● **EXERCISE DESCRIPTION**: Tally every line of the entries that contains the string "Instance", then reply with only that number.
++++++
(* ===== verification/Treehash.v ===== *)
(** [cli/treehash/treehash.go]: one digest for a set of regular files, and the
    order of Go's [sort.Strings]. *)
From stdpp Require Import prelude strings list sorting.
From Stdlib Require Import Ascii ZArith Lia.
From S2P Require Import Prelude GoStrings Sha256.

Module Treehash.
Import Sha256.

(** ** The byte order of strings *)

Definition str_le (a b : string) : Prop := String.leb a b = true.
#[export] Instance str_le_dec a b : Decision (str_le a b).
Proof. unfold str_le. apply _. Defined.

Lemma byte_compare_N a b : Ascii.compare a b = N.compare (N_of_ascii a) (N_of_ascii b).
Proof. done. Qed.

#[export] Instance str_le_total : Total str_le.
Proof.
  intros a b. unfold str_le, String.leb. rewrite (String.compare_antisym a b).
  destruct (String.compare b a); simpl; auto.
Qed.

Lemma str_compare_lt_trans a b c :
  String.compare a b = Lt -> String.compare b c = Lt -> String.compare a c = Lt.
Proof.
  revert b c. induction a as [|x a IH]; intros [|y b] [|z c]; simpl; try done.
  rewrite !byte_compare_N.
  destruct (N.compare_spec (N_of_ascii x) (N_of_ascii y)) as [Hxy|Hxy|Hxy];
  destruct (N.compare_spec (N_of_ascii y) (N_of_ascii z)) as [Hyz|Hyz|Hyz]; try done;
  destruct (N.compare_spec (N_of_ascii x) (N_of_ascii z)) as [Hxz|Hxz|Hxz];
    try lia; try done; eauto.
Qed.

Lemma str_compare_eq a b : String.compare a b = Eq <-> a = b.
Proof.
  split; [apply String.compare_eq_iff|]. intros ->. induction b as [|c b IH]; [done|].
  simpl. by rewrite byte_compare_N, N.compare_refl.
Qed.

#[export] Instance str_le_trans : Transitive str_le.
Proof.
  intros a b c. unfold str_le, String.leb.
  destruct (String.compare a b) eqn:Hab; try done; intros _.
  - apply str_compare_eq in Hab as ->. done.
  - destruct (String.compare b c) eqn:Hbc; try done; intros _.
    + apply str_compare_eq in Hbc as ->. by rewrite Hab.
    + by rewrite (str_compare_lt_trans _ _ _ Hab Hbc).
Qed.

#[export] Instance str_le_antisym : AntiSymm (=) str_le.
Proof.
  intros a b. unfold str_le, String.leb. rewrite (String.compare_antisym a b).
  destruct (String.compare b a) eqn:H; simpl; try done.
  intros _ _. by apply str_compare_eq in H.
Qed.

(** [sort.Strings] *)
Definition SortStrings (l : list string) : list string := merge_sort str_le l.

Lemma SortStrings_perm l : SortStrings l ≡ₚ l.
Proof. apply merge_sort_Permutation. Qed.

Lemma SortStrings_sorted l : StronglySorted str_le (SortStrings l).
Proof. apply StronglySorted_merge_sort; apply _. Qed.

(** Sorting forgets the order it was given. *)
Lemma SortStrings_unique l1 l2 : l1 ≡ₚ l2 -> SortStrings l1 = SortStrings l2.
Proof.
  intros H. apply (StronglySorted_unique str_le); [apply SortStrings_sorted..|].
  by rewrite !SortStrings_perm.
Qed.

(** ** [os.FileMode] *)
Definition ModeType : Z := (2 ^ 31 + 2 ^ 27 + 2 ^ 25 + 2 ^ 24 + 2 ^ 26 + 2 ^ 21 + 2 ^ 19)%Z.
Definition IsRegular (mode : Z) : bool := (Z.land mode ModeType =? 0)%Z.
Definition Perm (mode : Z) : Z := Z.land mode 511.

(** [fmt.Sprintf("%04o", perm)] for a permission of at most nine bits *)
Definition octal4 (perm : Z) : string :=
  fold_right (fun k s => String (digit_char (Z.to_N (Z.land (Z.shiftr perm k) 7))) s) "" [9; 6; 3; 0]%Z.

(** ** The tree hash *)

Record File := { Path : string; Mode : Z; Data : string }.

Definition file_le (a b : File) : Prop := str_le (Path a) (Path b).
#[export] Instance file_le_dec a b : Decision (file_le a b).
Proof. unfold file_le. apply _. Defined.
#[export] Instance file_le_total : Total file_le.
Proof. intros a b. apply (total str_le). Qed.
#[export] Instance file_le_trans : Transitive file_le.
Proof. intros a b c. apply (transitivity (R:=str_le)). Qed.

Definition nul : string := String "000" "".
Definition newline : string := String "010" "".

Definition tree_line (file : File) : string :=
  Path file +:+ nul +:+ octal4 (Perm (Mode file)) +:+ nul +:+ hashBytes (Data file) +:+ newline.

Inductive tree_error := InvalidOrDuplicate (path : string).

(** The loop over the sorted files, with the running hash input. *)
Fixpoint sum_loop (files : list File) (previous : string) (acc : string) : result tree_error string :=
  match files with
  | [] => Ok acc
  | file :: rest =>
      if String.eqb (Path file) "" || String.eqb (Path file) previous
         || negb (IsRegular (Mode file))
      then Err (InvalidOrDuplicate (Path file))
      else sum_loop rest (Path file) (acc +:+ tree_line file)
  end.

Definition Sum (files : list File) : result tree_error string :=
  hashed ← sum_loop (merge_sort file_le files) "" "";
  Ok (hashBytes hashed).

(** *** What [Sum] accepts *)

Definition regular_named (f : File) : Prop := Path f <> "" /\ IsRegular (Mode f) = true.

Lemma sum_loop_accepts files previous acc :
  StronglySorted file_le files -> Forall (fun f => str_le previous (Path f)) files ->
  (is_ok (sum_loop files previous acc) = true <->
   Forall regular_named files /\ NoDup (previous :: (Path <$> files))).
Proof.
  revert previous acc. induction files as [|f files IH]; intros previous acc Hs Hp; simpl.
  { split; [|done]. intros _. split; [done|]. apply NoDup_singleton. }
  inversion Hs as [|? ? Hs' Hf]; subst. inversion Hp as [|? ? Hpf Hp']; subst.
  rewrite Forall_cons, !NoDup_cons, not_elem_of_cons.
  destruct (String.eqb_spec (Path f) "") as [He|He]; simpl.
  { split; [done|]. unfold regular_named. naive_solver. }
  destruct (String.eqb_spec (Path f) previous) as [<-|Hne]; simpl.
  { split; [done|]. naive_solver. }
  destruct (IsRegular (Mode f)) eqn:Hr; simpl.
  2: { split; [done|]. unfold regular_named. intros [[[_ ?] _] _]. congruence. }
  rewrite IH by done. rewrite NoDup_cons. split.
  - intros (H1 & H2 & H3). split; [split; [by split|done]|].
    split; [split; [done|]|done]. rewrite list_elem_of_fmap. intros (g & -> & Hg).
    rewrite Forall_forall in Hf. apply Hne, (anti_symm str_le); [by apply Hf|done].
  - naive_solver.
Qed.

Lemma file_sort_perm files : merge_sort file_le files ≡ₚ files.
Proof. apply merge_sort_Permutation. Qed.

(** The hash is defined exactly on sets of named regular files: any order, no
    duplicate, no special file. *)
Lemma Sum_accepts files :
  is_ok (Sum files) = true <-> Forall regular_named files /\ NoDup (Path <$> files).
Proof.
  unfold Sum. transitivity (is_ok (sum_loop (merge_sort file_le files) "" "") = true).
  { by destruct (sum_loop _ _ _). }
  rewrite sum_loop_accepts.
  - pose proof (file_sort_perm files) as Hp. revert Hp.
    generalize (merge_sort file_le files) as l. intros l Hl.
    assert (Forall regular_named l <-> Forall regular_named files) as Hf by (by rewrite Hl).
    assert ((Path <$> l) ≡ₚ (Path <$> files)) as Hpl by (by apply fmap_Permutation).
    rewrite NoDup_cons. split.
    { intros (Hr & _ & Hn). split; [by apply Hf|]. by rewrite <- Hpl. }
    intros [Hr Hn]. apply Hf in Hr. rewrite <- Hpl in Hn. split_and!; try done. rewrite list_elem_of_fmap. intros (f & Hempty & Hin).
    rewrite Forall_forall in Hr. by destruct (Hr f Hin).
  - apply StronglySorted_merge_sort; apply _.
  - apply Forall_forall. intros f _. by destruct (Path f).
Qed.

(** Two listings of the same tree hash alike. *)
Lemma Sum_order_independent files1 files2 :
  NoDup (Path <$> files1) -> files1 ≡ₚ files2 -> Sum files1 = Sum files2.
Proof.
  intros Hn Hp. unfold Sum. f_equal. f_equal.
  apply (StronglySorted_unique_strong file_le);
    [|apply StronglySorted_merge_sort; apply _..|by rewrite !file_sort_perm].
  intros f1 f2 H1 H2 Hle1 Hle2. rewrite file_sort_perm in H1. rewrite file_sort_perm, <- Hp in H2.
  pose proof (anti_symm str_le _ _ Hle1 Hle2) as He.
  apply list_elem_of_lookup in H1 as [i1 H1], H2 as [i2 H2].
  assert (i1 = i2) as ->; [|congruence].
  eapply NoDup_lookup; [exact Hn| |]; rewrite list_lookup_fmap, ?H1, ?H2; simpl; [done|].
  by rewrite He.
Qed.
End Treehash.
++++++
● **EXERCISE SOLUTION**: 7